■ Your task ■
Starting with the first line of the records, write out each line exactly until you have included the line containing "f_page (d_params next) ≠ 0".

======== Data in this exercise ========

(** X18: a filter change leaves the dashboard on a page that is not
    zero, on page 1 unless the change names a page; it forgets an earlier
    page change and is idempotent; what the filter bar sends sets name,
    phone, the two status filters and the sort column, puts the page back
    to 1 and keeps sort order, limit and table; a page change touches the
    page only. *)
Theorem filter_change_resets_page (change : FilterChange)
    (prev : DashboardFilters) :
  let next := handleFilterChange change prev in
  f_page (d_params next) ≠ 0
  ∧ (c_page change = None ∨ c_page change = Some 0 →
       f_page (d_params next) = 1)
  ∧ (∀ page, handleFilterChange change (handlePageChange page prev) = next)
  ∧ handleFilterChange change next = next
  ∧ (∀ name phone vip ban sortBy,
       handleFilterChange (filter_bar name phone vip ban sortBy) prev
       = {| d_params :=
              {| f_name := Some name; f_phone := Some phone;
                 f_is_vip := vip; f_is_banned := ban; f_sortBy := sortBy;
                 f_sortOrder := f_sortOrder (d_params prev);
                 f_page := 1;
                 f_limit := f_limit (d_params prev) |};
            d_table := d_table prev |})
  ∧ (∀ page,
       f_page (d_params (handlePageChange page prev)) = page
       ∧ handleFilterChange
           {| c_name := None; c_phone := None; c_is_vip := None;
              c_is_banned := None; c_sortBy := None; c_sortOrder := None;
              c_page := Some (or_default page 1); c_limit := None;
              c_table := None |} prev
         = handlePageChange (or_default page 1) prev).
Proof.
  intros next. subst next.
  destruct change as [n ph v b sb so pg l t], prev as [[] tbl].
  unfold handleFilterChange, handlePageChange. cbn.
  refine (conj _ (conj _ (conj _ (conj _ (conj _ _))))).
  - destruct pg as [page|]; [|discriminate].
    unfold or_default. case_decide; [discriminate|assumption].
  - intros [-> | ->]; reflexivity.
  - reflexivity.
  - destruct n, ph, v, b, sb, so, pg as [page|], l, t; cbn;
      try reflexivity;
      unfold or_default; repeat case_decide; try reflexivity; congruence.
  - reflexivity.
  - intros page. split; [reflexivity|].
    unfold or_default. repeat case_decide; try reflexivity; congruence.
Qed.
(** * A one-shot channel over [asyncio.Event]

    Shallow embedding of the two modules of the repository,

    - [aio_sync/oneshot.py]: a shared cell [_SharedState] with a
      [OneShotSender] and a [OneShotReceiver] handle on it, and
    - [aiosync/oneshot.py]: one [OneShot] object with [send], [try_recv]
      and [recv],

    together with the properties their documentation states.

    Python objects are mutable and shared by reference, so the program state
    is a store of objects addressed by locations; a handle is a location.
    A method is a computation in a state-and-exception monad over that store:
    a raised exception does not roll the store back. A payload is any Python
    object: formatting it, as [send] does for its error message, may
    raise. *)

From stdpp Require Import base option list gmap strings.

(** ** Python values and exceptions *)

(** A value of Python type [T | None]. A payload of type [T] is such a value
    too: nothing in the code prevents [T] from admitting [None]. *)
Inductive pyval (T : Type) : Type :=
  | PyNone
  | PyObj (t : T).
Arguments PyNone {T}.
Arguments PyObj {T} t.

(** [v is not None]. *)
Definition is_present {T : Type} (v : pyval T) : bool :=
  match v with
  | PyNone => false
  | PyObj _ => true
  end.

(** What [repr(t)] of a payload object does besides giving text: the class
    of the exception that its [__repr__] raises, if it raises. The repr of
    a number or a string always returns; a user-defined class may raise. *)
Class Repr (T : Type) : Type := repr_raises : T -> option string.

(** The exceptions that come out of the two modules: the [ValueError] that
    [send] builds (the queue of an event raises one too, when asked to
    remove a future it does not hold), the [AssertionError] of an [assert]
    statement, and whatever the [__repr__] of a payload raised while [send]
    was formatting its message (of class [cls]), which is kept apart from
    the first two whatever its class. The message text is not part of the
    model. *)
Inductive exn : Type :=
  | ValueError
  | AssertionError
  | ReprRaised (cls : string).

Inductive result (A : Type) : Type :=
  | Ok (a : A)
  | Raise (e : exn).
Arguments Ok {A} a.
Arguments Raise {A} e.

(** ** The object store and the monad of Python computations *)

Definition loc : Type := nat.

(** [heap] holds the objects of class [O]; [next_fut] is the identity the
    event loop gives to the next future it creates. *)
Record world (O : Type) : Type := World {
  heap : gmap nat O;
  next_fut : nat;
}.
Arguments World {O} heap next_fut.
Arguments heap {O} w.
Arguments next_fut {O} w.

(** [None] is a fault of the model (a location that holds no object), which
    no Python program can cause; [Some (Raise e, w)] is a Python exception
    raised in world [w]. *)
Definition Py (O A : Type) : Type := world O -> option (result A * world O).

(** An attribute of an object of class [O]. *)
Record field (O F : Type) : Type := Field {
  fget : O -> F;
  fset : F -> O -> O;
}.
Arguments Field {O F} fget fset.
Arguments fget {O F} f o.
Arguments fset {O F} f v o.

Section Monad.
Context {O : Type}.

Definition ret {A : Type} (a : A) : Py O A :=
  fun w => Some (Ok a, w).

Definition raise {A : Type} (e : exn) : Py O A :=
  fun w => Some (Raise e, w).

Definition bind {A B : Type} (m : Py O A) (k : A -> Py O B) : Py O B :=
  fun w =>
    match m w with
    | None => None
    | Some (Raise e, w') => Some (Raise e, w')
    | Some (Ok a, w') => k a w'
    end.

(** [O()]: a new object, at a location not in use. *)
Definition alloc (o : O) : Py O loc :=
  fun w =>
    let l := fresh (dom (heap w)) in
    Some (Ok l, World (<[l := o]> (heap w)) (next_fut w)).

(** [obj.f] *)
Definition getattr {F : Type} (l : loc) (f : field O F) : Py O F :=
  fun w =>
    match heap w !! l with
    | Some o => Some (Ok (fget f o), w)
    | None => None
    end.

(** [obj.f = v] *)
Definition setattr {F : Type} (l : loc) (f : field O F) (v : F) : Py O unit :=
  fun w =>
    match heap w !! l with
    | Some o => Some (Ok tt, World (<[l := fset f v o]> (heap w)) (next_fut w))
    | None => None
    end.

(** [loop.create_future()]: a future with a new identity. *)
Definition create_future : Py O nat :=
  fun w => Some (Ok (next_fut w), World (heap w) (S (next_fut w))).

(** [assert b], as Python runs it by default (without [-O], which removes
    assert statements). The message of the two assert statements is a tuple
    that is built without formatting anything. *)
Definition assert (b : bool) : Py O unit :=
  if b then ret tt else raise AssertionError.

(** [repr(v)] of a value of type [T | None], as far as it matters here:
    [None] formats; an object formats unless its [__repr__] raises. *)
Definition repr_pyval {T : Type} {R : Repr T} (v : pyval T) : Py O unit :=
  match v with
  | PyNone => ret tt
  | PyObj t =>
      match repr_raises t with
      | Some cls => raise (ReprRaised cls)
      | None => ret tt
      end
  end.
End Monad.

Notation "'let*' x ':=' m 'in' k" := (bind m (fun x => k))
  (at level 10, x name, m at level 100, k at level 200, only parsing).

(** ** [asyncio.Event]

    The standard library's event, as far as the channel uses it: a flag
    [_value] and the queue [_waiters] of the futures of suspended [wait]
    calls. [clear] is not modelled, the channel never calls it. All calls
    are made within one event loop, the one the event gets bound to. *)
Module Event.
(** A future of the event loop: its identity and whether it is done. *)
Record fut : Type := Fut {
  fut_id : nat;
  fut_done : bool;
}.

Record t : Type := mk {
  _value : bool;
  _waiters : list fut;
}.

(** [Event()] *)
Definition new : t := mk false [].

(** [fut.set_result(True)] unless [fut.done()]. *)
Definition resolve (f : fut) : fut :=
  if fut_done f then f else Fut (fut_id f) true.

(** [self._waiters.remove(fut)]: the first entry with that identity goes;
    [None] when there is none (Python raises [ValueError]). *)
Fixpoint remove (i : nat) (q : list fut) : option (list fut) :=
  match q with
  | [] => None
  | f :: q' =>
      if Nat.eqb (fut_id f) i then Some q'
      else match remove i q' with
           | Some r => Some (f :: r)
           | None => None
           end
  end.

(** Is future [i] in the queue, and done? The event loop resumes a task
    suspended on a future only once that future is done. *)
Definition woken (i : nat) (e : t) : bool :=
  existsb (fun f => Nat.eqb (fut_id f) i && fut_done f) (_waiters e).

(** How a call of a coroutine that awaits the event comes back: with a
    result, or suspended on a future. *)
Inductive poll (A : Type) : Type :=
  | Ready (a : A)
  | Pending (i : nat).
Arguments Ready {A} a.
Arguments Pending {A} i.

Section Methods.
Context {O : Type}.
(** The event is the attribute [ev] of the object at [l]; an object owns
    its event (the dataclass builds it with [default_factory=Event]). *)
Variable l : loc.
Variable ev : field O t.

(** [def is_set(self): return self._value] *)
Definition is_set : Py O bool :=
  let* e := getattr l ev in
  ret (_value e).

(** [def set(self)]: sets the flag and resolves every waiting future,
    unless the flag is set already. *)
Definition set : Py O unit :=
  let* e := getattr l ev in
  if _value e then ret tt
  else
    let* _ := setattr l ev (mk true (_waiters e)) in
    let* e := getattr l ev in
    setattr l ev (mk (_value e) (map resolve (_waiters e))).

(** [async def wait(self)], up to its suspension: returns [True] at once
    when the flag is set, else queues a new future and suspends on it. *)
Definition wait : Py O (poll bool) :=
  let* e := getattr l ev in
  if _value e then ret (Ready true)
  else
    let* i := create_future in
    let* e := getattr l ev in
    let* _ := setattr l ev (mk (_value e) (_waiters e ++ [Fut i false])) in
    ret (Pending i).

(** The rest of [wait], run when the task is resumed on future [i]: the
    [finally] clause takes the future off the queue, then
    [return True]. *)
Definition wait_resume (i : nat) : Py O bool :=
  let* e := getattr l ev in
  match remove i (_waiters e) with
  | Some q => let* _ := setattr l ev (mk (_value e) q) in ret true
  | None => raise ValueError
  end.
End Methods.
End Event.

(** ** Module [aio_sync.oneshot]: a shared cell and two handles *)
Module aio_sync.

(** [class _SharedState[T]]: the wake-up event, the sent flag and the
    value, which is [None] until a value is sent. *)
Module _SharedState.
Record t (T : Type) : Type := mk {
  waker : Event.t;
  sent : bool;
  value : pyval T;
}.
Arguments mk {T} waker sent value.
Arguments waker {T} _.
Arguments sent {T} _.
Arguments value {T} _.

Section Fields.
Context {T : Type}.

(** [_SharedState[T]()]: the defaults of the three fields. *)
Definition new : t T := mk Event.new false PyNone.

Definition waker_ : field (t T) Event.t :=
  Field waker (fun e s => mk e (sent s) (value s)).
Definition sent_ : field (t T) bool :=
  Field sent (fun b s => mk (waker s) b (value s)).
Definition value_ : field (t T) (pyval T) :=
  Field value (fun v s => mk (waker s) (sent s) v).

(** The [__repr__] that [@dataclass] generates: the three fields are
    formatted in turn. The event and the flag always format. *)
Definition __repr__ {R : Repr T} (self : loc) : Py (t T) unit :=
  let* _ := getattr self waker_ in
  let* _ := getattr self sent_ in
  let* v := getattr self value_ in
  repr_pyval v.
End Fields.
End _SharedState.

(** [class OneShotReceiver[T]] *)
Module OneShotReceiver.
Record t (T : Type) : Type := mk { _state : loc }.
Arguments mk {T} _state.
Arguments _state {T} _.

Section Methods.
Context {T : Type}.
Abbreviation Py' := (Py (_SharedState.t T)).

Definition try_recv (self : t T) : Py' (pyval T) :=
  let* b := Event.is_set (_state self) _SharedState.waker_ in
  if b then
    let* s := getattr (_state self) _SharedState.sent_ in
    let* _ := assert s in
    getattr (_state self) _SharedState.value_
  else
    ret PyNone.

(** The body of [recv] after [await self._state.waker.wait()]. *)
Definition recv_after_wait (self : t T) : Py' (pyval T) :=
  let* s := getattr (_state self) _SharedState.sent_ in
  let* _ := assert s in
  getattr (_state self) _SharedState.value_.

(** [async def recv(self)], run until it returns or suspends. *)
Definition recv (self : t T) : Py' (Event.poll (pyval T)) :=
  let* p := Event.wait (_state self) _SharedState.waker_ in
  match p with
  | Event.Ready _ => let* v := recv_after_wait self in ret (Event.Ready v)
  | Event.Pending i => ret (Event.Pending i)
  end.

========

■ Response ■
(** X18: a filter change leaves the dashboard on a page that is not
    zero, on page 1 unless the change names a page; it forgets an earlier
    page change and is idempotent; what the filter bar sends sets name,
    phone, the two status filters and the sort column, puts the page back
    to 1 and keeps sort order, limit and table; a page change touches the
    page only. *)
Theorem filter_change_resets_page (change : FilterChange)
    (prev : DashboardFilters) :
  let next := handleFilterChange change prev in
  f_page (d_params next) ≠ 0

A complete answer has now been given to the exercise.